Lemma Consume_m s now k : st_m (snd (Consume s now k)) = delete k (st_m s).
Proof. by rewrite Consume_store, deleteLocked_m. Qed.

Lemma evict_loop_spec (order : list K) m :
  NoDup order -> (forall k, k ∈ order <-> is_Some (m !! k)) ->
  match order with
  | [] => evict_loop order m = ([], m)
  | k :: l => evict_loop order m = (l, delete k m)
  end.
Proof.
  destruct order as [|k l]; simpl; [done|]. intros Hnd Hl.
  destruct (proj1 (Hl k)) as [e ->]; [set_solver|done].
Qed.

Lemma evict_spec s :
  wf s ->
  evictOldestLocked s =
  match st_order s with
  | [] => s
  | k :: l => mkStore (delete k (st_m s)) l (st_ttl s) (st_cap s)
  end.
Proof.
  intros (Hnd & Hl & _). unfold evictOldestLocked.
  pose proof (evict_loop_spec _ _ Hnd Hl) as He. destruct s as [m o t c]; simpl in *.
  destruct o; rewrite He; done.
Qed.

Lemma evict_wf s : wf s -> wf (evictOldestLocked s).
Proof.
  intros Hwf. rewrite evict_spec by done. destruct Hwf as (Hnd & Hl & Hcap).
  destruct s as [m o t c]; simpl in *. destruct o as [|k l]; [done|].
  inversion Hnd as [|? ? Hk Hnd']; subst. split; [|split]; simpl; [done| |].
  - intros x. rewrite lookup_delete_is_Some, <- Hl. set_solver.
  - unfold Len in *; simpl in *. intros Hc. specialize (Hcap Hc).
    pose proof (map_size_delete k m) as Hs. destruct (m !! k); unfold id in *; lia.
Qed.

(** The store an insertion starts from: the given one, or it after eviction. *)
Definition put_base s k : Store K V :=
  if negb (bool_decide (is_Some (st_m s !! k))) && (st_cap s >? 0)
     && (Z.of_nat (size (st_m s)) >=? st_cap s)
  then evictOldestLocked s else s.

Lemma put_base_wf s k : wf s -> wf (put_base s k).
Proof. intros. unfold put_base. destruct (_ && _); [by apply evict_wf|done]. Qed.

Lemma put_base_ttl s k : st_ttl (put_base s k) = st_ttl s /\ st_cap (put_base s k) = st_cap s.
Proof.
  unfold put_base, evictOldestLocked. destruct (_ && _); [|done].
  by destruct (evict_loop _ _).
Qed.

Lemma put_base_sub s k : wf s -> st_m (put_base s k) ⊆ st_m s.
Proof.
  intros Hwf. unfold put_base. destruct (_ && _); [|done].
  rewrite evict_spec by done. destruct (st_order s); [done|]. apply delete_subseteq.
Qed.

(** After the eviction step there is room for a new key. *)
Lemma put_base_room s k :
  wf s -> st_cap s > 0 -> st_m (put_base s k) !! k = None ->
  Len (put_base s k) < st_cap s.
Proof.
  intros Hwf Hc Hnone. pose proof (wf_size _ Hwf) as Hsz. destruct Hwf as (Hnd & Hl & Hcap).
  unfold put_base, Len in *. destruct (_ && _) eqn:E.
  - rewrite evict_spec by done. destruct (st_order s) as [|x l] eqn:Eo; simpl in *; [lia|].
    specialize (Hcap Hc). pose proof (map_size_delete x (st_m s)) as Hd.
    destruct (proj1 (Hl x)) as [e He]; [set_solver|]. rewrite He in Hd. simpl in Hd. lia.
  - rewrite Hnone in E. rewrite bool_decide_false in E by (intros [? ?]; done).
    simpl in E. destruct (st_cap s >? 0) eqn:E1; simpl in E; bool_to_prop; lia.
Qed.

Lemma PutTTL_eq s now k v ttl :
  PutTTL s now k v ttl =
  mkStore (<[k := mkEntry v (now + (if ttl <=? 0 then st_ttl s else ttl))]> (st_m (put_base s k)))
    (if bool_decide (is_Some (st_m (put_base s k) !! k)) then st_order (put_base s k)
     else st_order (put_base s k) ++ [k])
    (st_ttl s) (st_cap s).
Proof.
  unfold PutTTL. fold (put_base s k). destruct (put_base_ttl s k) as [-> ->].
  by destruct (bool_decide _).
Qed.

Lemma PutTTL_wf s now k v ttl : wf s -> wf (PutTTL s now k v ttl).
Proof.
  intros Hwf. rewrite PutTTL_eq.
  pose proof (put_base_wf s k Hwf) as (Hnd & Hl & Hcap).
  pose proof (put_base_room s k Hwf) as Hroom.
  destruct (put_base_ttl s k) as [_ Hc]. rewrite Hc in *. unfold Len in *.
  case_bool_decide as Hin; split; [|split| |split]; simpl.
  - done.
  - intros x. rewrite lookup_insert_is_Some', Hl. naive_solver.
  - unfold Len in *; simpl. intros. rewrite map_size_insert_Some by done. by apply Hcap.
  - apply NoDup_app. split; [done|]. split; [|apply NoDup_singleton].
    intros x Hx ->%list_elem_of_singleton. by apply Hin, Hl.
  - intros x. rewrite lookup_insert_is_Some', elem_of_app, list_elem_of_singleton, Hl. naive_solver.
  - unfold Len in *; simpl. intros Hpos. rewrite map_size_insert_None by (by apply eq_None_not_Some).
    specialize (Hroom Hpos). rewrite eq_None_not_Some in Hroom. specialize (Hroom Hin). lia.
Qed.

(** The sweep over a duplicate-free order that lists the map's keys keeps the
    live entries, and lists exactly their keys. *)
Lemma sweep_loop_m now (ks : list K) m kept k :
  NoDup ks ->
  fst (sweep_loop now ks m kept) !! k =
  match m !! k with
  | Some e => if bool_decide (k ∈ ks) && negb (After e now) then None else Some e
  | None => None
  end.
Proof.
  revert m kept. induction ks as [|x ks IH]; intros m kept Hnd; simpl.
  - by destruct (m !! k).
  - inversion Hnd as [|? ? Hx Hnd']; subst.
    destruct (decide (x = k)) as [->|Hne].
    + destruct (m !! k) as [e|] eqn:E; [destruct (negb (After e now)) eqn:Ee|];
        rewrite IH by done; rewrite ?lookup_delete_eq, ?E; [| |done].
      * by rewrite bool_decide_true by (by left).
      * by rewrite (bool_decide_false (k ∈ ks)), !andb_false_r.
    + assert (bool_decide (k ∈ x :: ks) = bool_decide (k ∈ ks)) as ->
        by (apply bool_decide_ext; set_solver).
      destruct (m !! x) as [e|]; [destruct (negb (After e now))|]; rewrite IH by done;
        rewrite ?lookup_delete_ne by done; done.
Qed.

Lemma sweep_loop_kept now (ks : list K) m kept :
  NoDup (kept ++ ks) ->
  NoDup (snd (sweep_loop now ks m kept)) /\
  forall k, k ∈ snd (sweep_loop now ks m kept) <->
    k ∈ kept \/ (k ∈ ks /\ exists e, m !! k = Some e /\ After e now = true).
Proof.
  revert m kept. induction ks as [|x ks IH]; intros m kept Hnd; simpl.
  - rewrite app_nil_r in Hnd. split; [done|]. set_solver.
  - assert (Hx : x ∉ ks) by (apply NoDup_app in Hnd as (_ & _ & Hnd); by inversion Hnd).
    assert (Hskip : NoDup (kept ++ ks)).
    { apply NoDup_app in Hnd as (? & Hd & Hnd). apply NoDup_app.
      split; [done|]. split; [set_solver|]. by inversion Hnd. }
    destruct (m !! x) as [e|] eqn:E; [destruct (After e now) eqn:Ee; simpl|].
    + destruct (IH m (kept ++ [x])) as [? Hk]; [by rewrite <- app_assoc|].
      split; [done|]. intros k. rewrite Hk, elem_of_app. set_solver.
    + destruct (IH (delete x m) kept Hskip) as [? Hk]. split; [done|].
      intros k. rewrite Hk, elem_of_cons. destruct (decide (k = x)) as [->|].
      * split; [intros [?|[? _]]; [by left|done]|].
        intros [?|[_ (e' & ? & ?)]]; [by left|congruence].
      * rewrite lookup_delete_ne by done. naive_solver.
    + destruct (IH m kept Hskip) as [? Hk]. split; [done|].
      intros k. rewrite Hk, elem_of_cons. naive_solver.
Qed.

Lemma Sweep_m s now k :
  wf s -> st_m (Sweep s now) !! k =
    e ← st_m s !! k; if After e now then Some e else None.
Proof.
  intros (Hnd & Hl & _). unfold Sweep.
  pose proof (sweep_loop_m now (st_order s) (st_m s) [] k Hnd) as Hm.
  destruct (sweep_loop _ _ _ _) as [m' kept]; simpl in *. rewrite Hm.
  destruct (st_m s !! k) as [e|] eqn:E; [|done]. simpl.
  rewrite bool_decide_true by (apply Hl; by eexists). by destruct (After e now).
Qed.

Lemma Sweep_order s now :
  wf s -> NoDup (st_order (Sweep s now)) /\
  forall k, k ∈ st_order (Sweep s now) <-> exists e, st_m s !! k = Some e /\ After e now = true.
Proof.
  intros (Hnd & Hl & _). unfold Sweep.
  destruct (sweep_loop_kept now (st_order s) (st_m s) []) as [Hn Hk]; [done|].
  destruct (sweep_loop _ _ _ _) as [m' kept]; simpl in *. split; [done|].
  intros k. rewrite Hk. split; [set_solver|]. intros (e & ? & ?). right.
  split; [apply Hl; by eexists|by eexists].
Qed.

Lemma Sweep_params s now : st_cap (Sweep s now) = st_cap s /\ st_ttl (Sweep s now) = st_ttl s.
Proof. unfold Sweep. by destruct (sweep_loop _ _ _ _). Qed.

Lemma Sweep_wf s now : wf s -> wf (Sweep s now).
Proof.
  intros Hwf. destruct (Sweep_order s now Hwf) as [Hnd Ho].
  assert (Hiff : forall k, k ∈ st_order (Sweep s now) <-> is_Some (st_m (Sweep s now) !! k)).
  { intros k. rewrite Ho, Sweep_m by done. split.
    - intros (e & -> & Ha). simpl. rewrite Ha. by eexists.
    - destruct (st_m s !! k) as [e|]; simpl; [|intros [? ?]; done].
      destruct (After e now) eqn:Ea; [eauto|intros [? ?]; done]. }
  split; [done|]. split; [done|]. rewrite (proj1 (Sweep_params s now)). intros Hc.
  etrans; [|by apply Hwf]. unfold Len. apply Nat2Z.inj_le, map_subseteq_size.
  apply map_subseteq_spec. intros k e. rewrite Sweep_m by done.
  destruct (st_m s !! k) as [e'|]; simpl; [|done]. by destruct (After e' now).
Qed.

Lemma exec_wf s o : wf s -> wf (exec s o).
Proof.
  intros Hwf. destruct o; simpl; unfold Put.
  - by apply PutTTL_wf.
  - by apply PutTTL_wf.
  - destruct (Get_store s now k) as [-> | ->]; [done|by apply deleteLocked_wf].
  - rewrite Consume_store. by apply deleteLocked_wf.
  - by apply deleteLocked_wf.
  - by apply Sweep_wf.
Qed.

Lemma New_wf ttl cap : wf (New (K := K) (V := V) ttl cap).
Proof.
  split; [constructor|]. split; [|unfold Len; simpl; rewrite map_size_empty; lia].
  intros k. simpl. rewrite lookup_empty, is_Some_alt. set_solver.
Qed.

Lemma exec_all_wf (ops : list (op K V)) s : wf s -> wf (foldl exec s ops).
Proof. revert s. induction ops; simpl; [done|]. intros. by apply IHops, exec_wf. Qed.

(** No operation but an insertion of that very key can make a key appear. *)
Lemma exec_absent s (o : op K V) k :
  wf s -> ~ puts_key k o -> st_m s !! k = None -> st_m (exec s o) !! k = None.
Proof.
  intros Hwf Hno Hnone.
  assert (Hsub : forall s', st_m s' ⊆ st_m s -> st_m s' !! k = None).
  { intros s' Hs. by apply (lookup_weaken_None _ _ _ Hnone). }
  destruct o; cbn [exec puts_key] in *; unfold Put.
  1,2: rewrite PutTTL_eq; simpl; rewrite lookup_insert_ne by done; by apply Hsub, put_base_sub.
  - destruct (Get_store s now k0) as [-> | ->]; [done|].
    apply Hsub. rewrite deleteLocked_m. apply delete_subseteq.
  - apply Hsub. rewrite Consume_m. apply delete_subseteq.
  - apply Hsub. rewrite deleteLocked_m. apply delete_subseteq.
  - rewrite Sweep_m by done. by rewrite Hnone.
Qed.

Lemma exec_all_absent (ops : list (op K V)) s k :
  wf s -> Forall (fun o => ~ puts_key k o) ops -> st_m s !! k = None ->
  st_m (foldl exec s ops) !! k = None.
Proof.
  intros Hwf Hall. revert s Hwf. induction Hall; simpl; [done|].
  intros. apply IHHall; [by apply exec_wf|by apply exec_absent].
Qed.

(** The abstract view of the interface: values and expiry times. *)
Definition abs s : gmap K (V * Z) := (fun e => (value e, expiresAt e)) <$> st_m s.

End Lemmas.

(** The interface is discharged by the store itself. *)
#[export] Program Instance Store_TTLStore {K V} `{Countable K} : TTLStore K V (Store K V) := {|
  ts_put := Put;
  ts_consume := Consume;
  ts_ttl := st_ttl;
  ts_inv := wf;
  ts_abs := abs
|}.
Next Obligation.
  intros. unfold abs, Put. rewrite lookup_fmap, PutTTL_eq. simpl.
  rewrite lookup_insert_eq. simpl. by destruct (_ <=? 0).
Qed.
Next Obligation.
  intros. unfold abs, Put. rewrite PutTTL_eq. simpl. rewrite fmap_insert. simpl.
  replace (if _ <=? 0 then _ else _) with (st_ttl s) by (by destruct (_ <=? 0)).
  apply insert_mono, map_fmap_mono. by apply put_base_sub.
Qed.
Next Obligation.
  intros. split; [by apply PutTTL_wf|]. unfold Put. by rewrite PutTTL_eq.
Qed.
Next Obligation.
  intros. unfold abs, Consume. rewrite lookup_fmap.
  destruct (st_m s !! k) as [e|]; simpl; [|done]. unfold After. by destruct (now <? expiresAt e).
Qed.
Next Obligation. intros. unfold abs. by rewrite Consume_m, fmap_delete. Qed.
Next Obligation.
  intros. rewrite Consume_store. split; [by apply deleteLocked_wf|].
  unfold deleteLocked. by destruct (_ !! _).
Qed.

----

Task item: The lines above, starting at the one with "else st_order (put_base s k) ++ [k])" and ending at the one with "list_elem_of_singleton, Hl. naive_solver.", are the only ones to return, exactly as written.

Task output:
     else st_order (put_base s k) ++ [k])
    (st_ttl s) (st_cap s).
Proof.
  unfold PutTTL. fold (put_base s k). destruct (put_base_ttl s k) as [-> ->].
  by destruct (bool_decide _).
Qed.

Lemma PutTTL_wf s now k v ttl : wf s -> wf (PutTTL s now k v ttl).
Proof.
  intros Hwf. rewrite PutTTL_eq.
  pose proof (put_base_wf s k Hwf) as (Hnd & Hl & Hcap).
  pose proof (put_base_room s k Hwf) as Hroom.
  destruct (put_base_ttl s k) as [_ Hc]. rewrite Hc in *. unfold Len in *.
  case_bool_decide as Hin; split; [|split| |split]; simpl.
  - done.
  - intros x. rewrite lookup_insert_is_Some', Hl. naive_solver.
  - unfold Len in *; simpl. intros. rewrite map_size_insert_Some by done. by apply Hcap.
  - apply NoDup_app. split; [done|]. split; [|apply NoDup_singleton].
    intros x Hx ->%list_elem_of_singleton. by apply Hin, Hl.
  - intros x. rewrite lookup_insert_is_Some', elem_of_app, list_elem_of_singleton, Hl. naive_solver.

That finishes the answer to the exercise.